We did it today! We did the clothesline math about linear measurement that I had made. We had some great conversations about how big things would actually be. 3 centimeters is still pretty darn tiny. We connected 12 inches to a foot and 3 feet to a yard. We read some measurements on rulers. It went well, especially for a Friday afternoon after recess!
I only discovered clothesline math this year and I absolutely love it. We’ve had some great conversations through this math routine. Right now we’re studying linear measurement and I couldn’t find a clothesline math for that. So I created one. My first one! I’m so proud of myself. (Its a little ridiculous.)
We’ll give it a try tomorrow. So if I don’t share one good thing then that’ll be a bad sign…
One of my third graders is often too cool for school. Academically he fits somewhere right in the middle, but I think he’s whip smart. He just isn’t willing to show it too frequently. Today my kiddos had little white boards and were working some problems on them to review adding and subtracting three and four-digit numbers.
We’re trying different strategies for addition and subtraction as kids will find the strategy that works for them. We began moving along the number line and got to just under 100 away and this little friend had an epiphany. He realized we could add another hundred and then subtract the little bit that had gone too far. He was practically standing up in his excitement about this. It was awesome.
This isn’t math related so I’m always hesitant to share here, but math is only about an hour and a quarter of my day so lots of good things happen in other times. I was unexpectedly out of my classroom for almost two months and have only been back a couple of weeks. It’s been tough for all of us but we’re getting back into routines and some great work.
Today I had planned to do a whole class conversation after reading a book. This means my third graders sit in a big circle (or rectangle as the case may be) and talk, no raised hands, no involvement from me (or as little as possible). We haven’t done a lot of these this year and we haven’t done one since I got back.
Then I talked with our literacy coach and we decided to record it to share with my team. Well, with the idea that we’d share it if it went well. I wasn’t sure how it would go for the first time after so long.
It was awesome. Lots of kids shared their thoughts. They responded to each other, proof that they were actually listening to each other. We went on for about 15 minutes and they were frustrated when I stopped them. I actually can’t wait to watch the video.
Getting third graders to read a word problem and think about what to do rather than to just assume they know (which usually means adding whatever numbers are there) is quite a challenge. So today we tried out some numberless ones (thanks to Brian Bushart) and it was a serious hit. My kids had white boards and set up problems before seeing any numbers. Then as numbers were revealed they put them in. Everyone was engaged. Tomorrow we’ll try some more and see if this level of excitement (and thinking) holds.

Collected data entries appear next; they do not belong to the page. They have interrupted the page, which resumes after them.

(* ===== verification/Tables.v ===== *)
(** * Tables: the Prisma queries the services use, over finite maps

    A table is a [gmap] from its key to its rows.  The definitions are the
    queries the services issue ([findFirst], [findMany], [count], [create],
    [update], [updateMany], [deleteMany], [orderBy]); the lemmas describe each
    by the lookups of its result.  A [findMany] without [orderBy] returns the
    rows in an order PostgreSQL does not specify: [ScanOrder] is that order,
    a parameter of everything that depends on it. *)

From stdpp Require Import sorting.
From S2P Require Import Prelude.

(** The order in which an unordered query scans a table: some permutation of
    the rows, for each content of the table. *)
Class ScanOrder := {
  scan : ∀ {R : Type}, gmap rowid R → list (rowid * R);
  scan_perm : ∀ {R : Type} (m : gmap rowid R), scan m ≡ₚ map_to_list m;
  scan_pairs : gset (rowid * rowid) → list (rowid * rowid);
  scan_pairs_perm : ∀ X, scan_pairs X ≡ₚ elements X;
}.

(** One such order, to run the definitions on concrete tables. *)
Definition key_order : ScanOrder :=
  {| scan R m := map_to_list m; scan_perm R m := reflexivity _;
     scan_pairs X := elements X; scan_pairs_perm X := reflexivity _ |}.

Section tables.
Context {K R : Type} `{Countable K}.
Implicit Types (m : gmap K R) (k : K) (r : R) (p : K → R → bool).

(** [where] as a boolean test on a row *)
Definition exists_where p m : bool := bool_decide (map_Exists (λ k r, p k r = true) m).
Definition count_where p m : nat := size (filter (λ kr, p kr.1 kr.2 = true) m).
Definition update_many p (f : R → R) m : gmap K R :=
  map_imap (λ k r, Some (if p k r then f r else r)) m.
Definition delete_many p m : gmap K R := filter (λ kr, p kr.1 kr.2 = false) m.

(** [findUnique] on a unique index other than the key *)
Definition find_unique p m : option (K * R) :=
  head (filter (λ kr, p kr.1 kr.2 = true) (map_to_list m)).

(** [create]: refused on a primary-key or unique-index clash *)
Definition create_row (clash : R → R → bool) k r m : option (gmap K R) :=
  if bool_decide (is_Some (m !! k)) || exists_where (λ _ r', clash r r') m
  then None else Some (<[k := r]> m).

(** [update] of one row under a unique index *)
Definition update_row (clash : R → R → bool) k (f : R → R) m : option (gmap K R) :=
  match m !! k with
  | None => None
  | Some r =>
      if exists_where (λ k' r', bool_decide (k' ≠ k) && clash (f r) r') m
      then None else Some (<[k := f r]> m)
  end.

Lemma exists_where_true p m :
  exists_where p m = true ↔ ∃ k r, m !! k = Some r ∧ p k r = true.
Proof. unfold exists_where. by rewrite bool_decide_eq_true. Qed.

Lemma exists_where_false p m :
  exists_where p m = false ↔ ∀ k r, m !! k = Some r → p k r = false.
Proof.
  rewrite <- not_true_iff_false, exists_where_true. split.
  - intros Hn k r Hk. apply not_true_iff_false. naive_solver.
  - intros Hall (k & r & Hk & Hp). rewrite (Hall k r Hk) in Hp. done.
Qed.

Lemma find_unique_Some p m k r :
  find_unique p m = Some (k, r) → m !! k = Some r ∧ p k r = true.
Proof.
  unfold find_unique. intros Hh.
  assert ((k, r) ∈ filter (λ kr, p kr.1 kr.2 = true) (map_to_list m)) as Hin.
  { destruct (filter _ _); simplify_eq/=. set_solver. }
  rewrite list_elem_of_filter, elem_of_map_to_list in Hin. naive_solver.
Qed.

Lemma find_unique_None p m :
  find_unique p m = None ↔ ∀ k r, m !! k = Some r → p k r = false.
Proof.
  unfold find_unique. split.
  - intros Hh k r Hk. apply not_true_iff_false. intros Hp.
    assert ((k, r) ∈ filter (λ kr, p kr.1 kr.2 = true) (map_to_list m)) as Hin.
    { by rewrite list_elem_of_filter, elem_of_map_to_list. }
    destruct (filter _ _); [by apply not_elem_of_nil in Hin|done].
  - intros Hall. destruct (filter _ _) as [|[k r] l] eqn:E; [done|].
    assert ((k, r) ∈ filter (λ kr, p kr.1 kr.2 = true) (map_to_list m)) as Hin
      by (rewrite E; set_solver).
    rewrite list_elem_of_filter, elem_of_map_to_list in Hin.
    destruct Hin as [Hp Hk]. simpl in Hp. rewrite (Hall _ _ Hk) in Hp. done.
Qed.

(** On a unique index [find_unique] finds exactly the row with the test. *)
Lemma find_unique_iff p m k r :
  (∀ k1 r1 k2 r2, m !! k1 = Some r1 → m !! k2 = Some r2 →
    p k1 r1 = true → p k2 r2 = true → k1 = k2) →
  find_unique p m = Some (k, r) ↔ m !! k = Some r ∧ p k r = true.
Proof.
  intros Huniq. split; [apply find_unique_Some|]. intros [Hk Hp].
  destruct (find_unique p m) as [[k' r']|] eqn:E.
  - apply find_unique_Some in E as [Hk' Hp'].
    assert (k' = k) as -> by eauto. naive_solver.
  - rewrite find_unique_None in E. rewrite (E _ _ Hk) in Hp. done.
Qed.

Lemma lookup_update_many p f m k :
  update_many p f m !! k = (λ r, if p k r then f r else r) <$> m !! k.
Proof. unfold update_many. rewrite map_lookup_imap. by destruct (m !! k). Qed.

Lemma lookup_update_many_Some p f m k r' :
  update_many p f m !! k = Some r' ↔
  ∃ r, m !! k = Some r ∧ r' = if p k r then f r else r.
Proof. rewrite lookup_update_many. destruct (m !! k); naive_solver. Qed.

Lemma lookup_delete_many p m k :
  delete_many p m !! k = m !! k ≫= λ r, if p k r then None else Some r.
Proof.
  apply option_eq. intros r. unfold delete_many.
  rewrite map_lookup_filter_Some. simpl.
  destruct (m !! k) as [r'|]; simpl; [|naive_solver].
  destruct (p k r') eqn:E; split; intros; destruct_and?; simplify_eq; auto; congruence.
Qed.
(* ===== verification/JsText.v ===== *)
(** * JavaScript strings

    A text is its sequence of UTF-16 code units; [length] and [slice] count
    code units, as in JavaScript.  [\s] and [String.prototype.trim] use the
    white space and line terminators of ECMAScript. *)

From Stdlib Require Strings.String Strings.Ascii.
From S2P Require Import Prelude.
Local Open Scope Z_scope.

Abbreviation text := (list Z).

(** The code units of an ASCII literal. *)
Definition lit (s : string) : text := Z.of_N ∘ Ascii.N_of_ascii <$> String.list_ascii_of_string s.
Lemma lit_inj a b : lit a = lit b → a = b.
Proof.
  assert (Inj (=) (=) (Z.of_N ∘ Ascii.N_of_ascii)) as Hinj.
  { intros c c' Hc%N2Z.inj. by rewrite <- (Ascii.ascii_N_embedding c), <- (Ascii.ascii_N_embedding c'), Hc. }
  intros H. unfold lit in H. apply (inj (fmap (M := list) (Z.of_N ∘ Ascii.N_of_ascii))) in H.
  by rewrite <- (String.string_of_list_ascii_of_string a), <- (String.string_of_list_ascii_of_string b), H.
Qed.

(** [\s]: tab, LF, VT, FF, CR, space, NBSP, OGHAM SPACE, the U+2000 block, the
    line and paragraph separators, and the remaining Zs characters and BOM. *)
Definition is_space (c : Z) : bool :=
  ((9 <=? c) && (c <=? 13)) || (c =? 32) || (c =? 160) || (c =? 5760)
  || ((8192 <=? c) && (c <=? 8202)) || (c =? 8232) || (c =? 8233)
  || (c =? 8239) || (c =? 8287) || (c =? 12288) || (c =? 65279).

Fixpoint trim_start (l : text) : text :=
  match l with
  | [] => []
  | c :: l' => if is_space c then trim_start l' else l
  end.
(** [value.trim()] *)
Definition trim (l : text) : text := reverse (trim_start (reverse (trim_start l))).

(** [value.replace(/\s+/g, ' ')]; [after_space] says the previous code unit
    belonged to the run being replaced. *)
Fixpoint collapse (after_space : bool) (l : text) : text :=
  match l with
  | [] => []
  | c :: l' =>
      if is_space c then
        if after_space then collapse true l' else 32 :: collapse true l'
      else c :: collapse false l'
  end.
Definition replace_spaces (l : text) : text := collapse false l.

(** A string is truthy when it is not empty. *)
Definition truthy (l : text) : bool := match l with [] => false | _ => true end.
Definition truthy_opt (o : option text) : bool := if o is Some l then truthy l else false.

(** [value.toUpperCase()], as far as an ASCII pattern can observe it: ASCII
    letters, the characters outside ASCII whose upper case is ASCII (dotless i,
    long s, sharp s and the Latin ligatures), and every other code unit, whose
    image keeps a code unit outside ASCII, unchanged. *)
Definition upper_unit (c : Z) : text :=
  if (97 <=? c) && (c <=? 122) then [c - 32]
  else if c =? 305 then [73]
  else if c =? 383 then [83]
  else if c =? 223 then [83; 83]
  else if c =? 64256 then [70; 70]
  else if c =? 64257 then [70; 73]
  else if c =? 64258 then [70; 76]
  else if c =? 64259 then [70; 70; 73]
  else if c =? 64260 then [70; 70; 76]
  else if (c =? 64261) || (c =? 64262) then [83; 84]
  else [c].
Definition to_upper (l : text) : text := l ≫= upper_unit.

(** [A-Z0-9] *)
Definition is_alnum_upper (c : Z) : bool :=
  ((65 <=? c) && (c <=? 90)) || ((48 <=? c) && (c <=? 57)).

(** [value.split(separator)] for a one-character separator; call it with [cur] empty *)
Fixpoint split_on (c : Z) (cur : text) (l : text) : list text :=
  match l with
  | [] => [reverse cur]
  | d :: l' => if d =? c then reverse cur :: split_on c [] l' else split_on c (d :: cur) l'
  end.

(** [value.startsWith(prefix)] *)
Definition starts_with (prefix l : text) : bool := bool_decide (take (length prefix) l = prefix).

(** [value.slice(value.lastIndexOf(c))]: from the last [c] on; the last code
    unit when there is none ([slice(-1)]). *)
Fixpoint from_last (c : Z) (l : text) : option text :=
  match l with
  | [] => None
  | d :: l' => match from_last c l' with
               | Some r => Some r
               | None => if d =? c then Some l else None
               end
  end.
Definition slice_last_index (c : Z) (l : text) : text :=
  match from_last c l with Some r => r | None => drop (length l - 1) l end.

(** Code-unit order of two texts, as [<] and [Array.prototype.sort] compare
    strings. *)
Fixpoint text_leb (a b : text) : bool :=
  match a, b with
  | [], _ => true
  | _, [] => false
  | x :: a', y :: b' => (x <? y) || ((x =? y) && text_leb a' b')
  end.

Lemma text_leb_total a b : text_leb a b = true ∨ text_leb b a = true.
Proof.
  revert b. induction a as [|x a IH]; intros [|y b]; simpl; auto.
  destruct (Z.lt_trichotomy x y) as [H|[->|H]].
  - left. by rewrite (proj2 (Z.ltb_lt x y) H).
  - rewrite !Z.ltb_irrefl, !Z.eqb_refl. simpl. apply IH.
  - right. by rewrite (proj2 (Z.ltb_lt y x) H).
Qed.

Lemma text_leb_true x a y b :
  text_leb (x :: a) (y :: b) = true ↔ x < y ∨ (x = y ∧ text_leb a b = true).
Proof. simpl. by rewrite orb_true_iff, andb_true_iff, Z.ltb_lt, Z.eqb_eq. Qed.

Lemma text_leb_trans a b c : text_leb a b = true → text_leb b c = true → text_leb a c = true.
Proof.
  revert b c. induction a as [|x a IH]; intros [|y b] [|z c]; try done.
  rewrite !text_leb_true. intros [?|[-> ?]] [?|[-> ?]]; [left; lia|left; lia|left; lia|right; eauto].
Qed.

Lemma text_leb_antisym a b : text_leb a b = true → text_leb b a = true → a = b.
Proof.
  revert b. induction a as [|x a IH]; intros [|y b]; try done.
  rewrite !text_leb_true. intros [?|[-> ?]] [?|[? ?]]; try lia. f_equal. auto.
Qed.

Lemma is_space_32 : is_space 32 = true.
Proof. done. Qed.

Lemma trim_start_suffix l : trim_start l `suffix_of` l.
Proof.
  induction l as [|c l IH]; simpl; [done|].
  destruct (is_space c); [|done]. by apply suffix_cons_r.
Qed.

Lemma trim_start_head l c l' : trim_start l = c :: l' → is_space c = false.
Proof.
  induction l as [|d l IH]; simpl; [done|].
  destruct (is_space d) eqn:E; [done|]. naive_solver.
Qed.

Lemma trim_start_nil l : trim_start l = [] ↔ Forall (λ c, is_space c = true) l.
Proof.
  induction l as [|d l IH]; simpl; [done|].
  rewrite Forall_cons. destruct (is_space d) eqn:E; naive_solver.
Qed.

Lemma trim_length l : (length (trim l) ≤ length l)%nat.
Proof.
  unfold trim. rewrite length_reverse.
  etrans; [apply suffix_length, trim_start_suffix|].
  rewrite length_reverse. apply suffix_length, trim_start_suffix.
Qed.

Lemma elem_of_trim l c : c ∈ trim l → c ∈ l.
Proof.
  unfold trim. rewrite elem_of_reverse. intros Hc.
  destruct (trim_start_suffix (reverse (trim_start l))) as [k1 Hk1].
  assert (c ∈ reverse (trim_start l)) as Hc' by (rewrite Hk1; set_solver).
  rewrite elem_of_reverse in Hc'.
  destruct (trim_start_suffix l) as [k2 Hk2]. rewrite Hk2. set_solver.
Qed.

(** The head of a trimmed text is not white space. *)
Lemma trim_head l c l' : trim l = c :: l' → is_space c = false.
Proof.
  unfold trim. intros Ht.
  destruct (trim_start_suffix (reverse (trim_start l))) as [k Hk].
  assert (trim_start l = reverse (trim_start (reverse (trim_start l))) ++ reverse k) as Hl.
  { rewrite <- reverse_app, <- Hk. by rewrite reverse_involutive. }
  rewrite Ht in Hl. eapply (trim_start_head l). exact Hl.
Qed.

Lemma trim_nil l : trim l = [] ↔ Forall (λ c, is_space c = true) l.
Proof.
  unfold trim. split.
  - intros Hr. apply (f_equal reverse) in Hr. rewrite reverse_involutive in Hr.
    change (reverse []) with (@nil Z) in Hr.
    apply trim_start_nil in Hr. apply trim_start_nil.
    destruct (trim_start l) as [|c l'] eqn:E; [done|].
    apply trim_start_head in E.
    rewrite Forall_forall in Hr. specialize (Hr c). rewrite elem_of_reverse in Hr.
    rewrite Hr in E by set_solver. done.
  - intros Hl. apply trim_start_nil in Hl. rewrite Hl. done.
Qed.

Lemma collapse_length b l : (length (collapse b l) ≤ length l)%nat.
Proof.
  revert b. induction l as [|c l IH]; intros b; simpl; [lia|].
  pose proof (IH true). pose proof (IH false).
  destruct (is_space c), b; simpl; lia.
Qed.

(** After [replace_spaces] the only white space is the single space. *)
Lemma elem_of_collapse b l c : c ∈ collapse b l → is_space c = true → c = 32.
Proof.
  revert b. induction l as [|d l IH]; intros b; simpl; [set_solver|].
  destruct (is_space d) eqn:E, b; rewrite ?elem_of_cons; naive_solver congruence.
Qed.

(** No two adjacent code units of a text are white space. *)
Fixpoint single_spaced (l : text) : bool :=
  match l with
  | c :: ((d :: _) as l') => negb (is_space c && is_space d) && single_spaced l'
  | _ => true
  end.

Lemma collapse_single_spaced l :
  single_spaced (collapse false l) = true ∧
  single_spaced (collapse true l) = true ∧
  (∀ c l', collapse true l = c :: l' → is_space c = false).
Proof.
  induction l as [|d l (IH1 & IH2 & IH3)]; simpl; [naive_solver|].
  destruct (is_space d) eqn:E.
  - split_and!; [|done|done].
    destruct (collapse true l) as [|c l'] eqn:El; [done|].
    change (negb (is_space 32 && is_space c) && single_spaced (c :: l') = true).
    by rewrite (IH3 c l' eq_refl), andb_false_r, IH2.
  - assert (single_spaced (d :: collapse false l) = true) as Hd.
    { destruct (collapse false l) as [|c l'] eqn:El; [done|].
      change (negb (is_space d && is_space c) && single_spaced (c :: l') = true).
      by rewrite E, IH1. }
    split_and!; [done|done|naive_solver].
Qed.

Lemma single_spaced_suffix l k : single_spaced (k ++ l) = true → single_spaced l = true.
Proof.
  induction k as [|c k IH]; [done|]. intros Hs. apply IH.
  simpl in Hs. destruct (k ++ l); [done|]. by apply andb_true_iff in Hs as [_ ?].
Qed.

Lemma single_spaced_prefix l k : single_spaced (l ++ k) = true → single_spaced l = true.
Proof.
  induction l as [|c l IH]; [done|]. intros Hs. destruct l as [|d l]; [done|].
  change (negb (is_space c && is_space d) && single_spaced (d :: l ++ k) = true) in Hs.
  change (negb (is_space c && is_space d) && single_spaced (d :: l) = true).
  apply andb_true_iff in Hs as [-> H2]. by apply IH.
Qed.

Lemma trim_start_single_spaced l :
  single_spaced l = true → single_spaced (trim_start l) = true.
Proof.
  intros Hs. destruct (trim_start_suffix l) as [k Hk]. rewrite Hk in Hs.
  by eapply single_spaced_suffix.
Qed.

Lemma trim_infix l : ∃ k1 k2, l = k1 ++ trim l ++ k2.
Proof.
  destruct (trim_start_suffix l) as [k1 Hk1].
  destruct (trim_start_suffix (reverse (trim_start l))) as [k2 Hk2].
  exists k1, (reverse k2). unfold trim. rewrite <- reverse_app, <- Hk2.
  by rewrite reverse_involutive.
Qed.

Lemma trim_single_spaced l : single_spaced l = true → single_spaced (trim l) = true.
Proof.
  intros Hs. destruct (trim_infix l) as (k1 & k2 & Hl). rewrite Hl in Hs.
  eapply single_spaced_prefix, single_spaced_suffix. exact Hs.
Qed.

Lemma collapse_spaces_only b l :
  Forall (λ c, is_space c = true) (collapse b l) ↔ Forall (λ c, is_space c = true) l.
Proof.
  revert b. induction l as [|d l IH]; intros b; simpl; [done|].
  destruct (is_space d) eqn:E, b; rewrite ?Forall_cons, ?IH; naive_solver.
Qed.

My one good thing is a week old but it keeps hitting me again and again. Monday’s are tough for a number of my kiddos this year. Readjusting to school each week is hard. So I was worried about last Monday, the first day back after the five day Thanksgiving weekend. To add to the challenge, my third graders had to take a district wide assessment in math that morning. Their first online assessment of that scale. And they took it a day before the other seven third grade classes because I was leaving town for three days for a conference.
We got started with them all logging on to computers. That’s no small feat with 23 third graders who don’t use computers at school regularly. Once we had everyone logged on we navigated to the right site and learned that they couldn’t access the assessment. This was probably 15 minutes so far.
One of our assistant principals and I started trying to find tech support. The kids sat and waited. Then we learned that the few kids who were taking the assessment in another room could get to it. They used a different log in. We weren’t sure if that was the reason for their success or if it was because they had laptops from a different cart.
I had no idea what else to try though. So all my kiddos logged out and logged in a different way. Their computers then took quite a while to boot up again. From the start to actually getting in to the assessment was about an hour. So my third graders basically sat there for an hour. And then they took the assessment!
I was astounded by their patience and the amount of effort they put into the assessment. If they had given it a halfway attempt I wouldn’t have blamed them at all. But they didn’t. For whatever reason they gave it their best.
I have a lot of issues with standardized tests. And a lot of issues with how many tests young children have to take. In spite of that, I was seriously wowed by the dedication and work ethic these kids showed. I am so lucky to learn with them every day.
Today was our last day of school before the Thanksgiving break. I’ve learned (in case I didn’t just know it) over the years that it’s tough to do much serious work the day before a holiday. So I thought it would be fun to try a new challenge. I worried it might be a bit challenging for my third graders but figured it was worth a try.
So we tried this. We worked through some similar problems (using triangles, stars, and flowers as I’m not a serious artist) to help students get some sense of how to work through this.
They were all in. There was some talk as they worked, which is a good sign, I think. And kids didn’t want to stop. (There was a back to the page that was more challenging.) And listening to them share how they figure things out was amazing. Seeing the light bulbs go on as they listened to their classmates was even more amazing.
For a day in which I started the morning saying, “I’m just not feeling today.” this was phenomenal.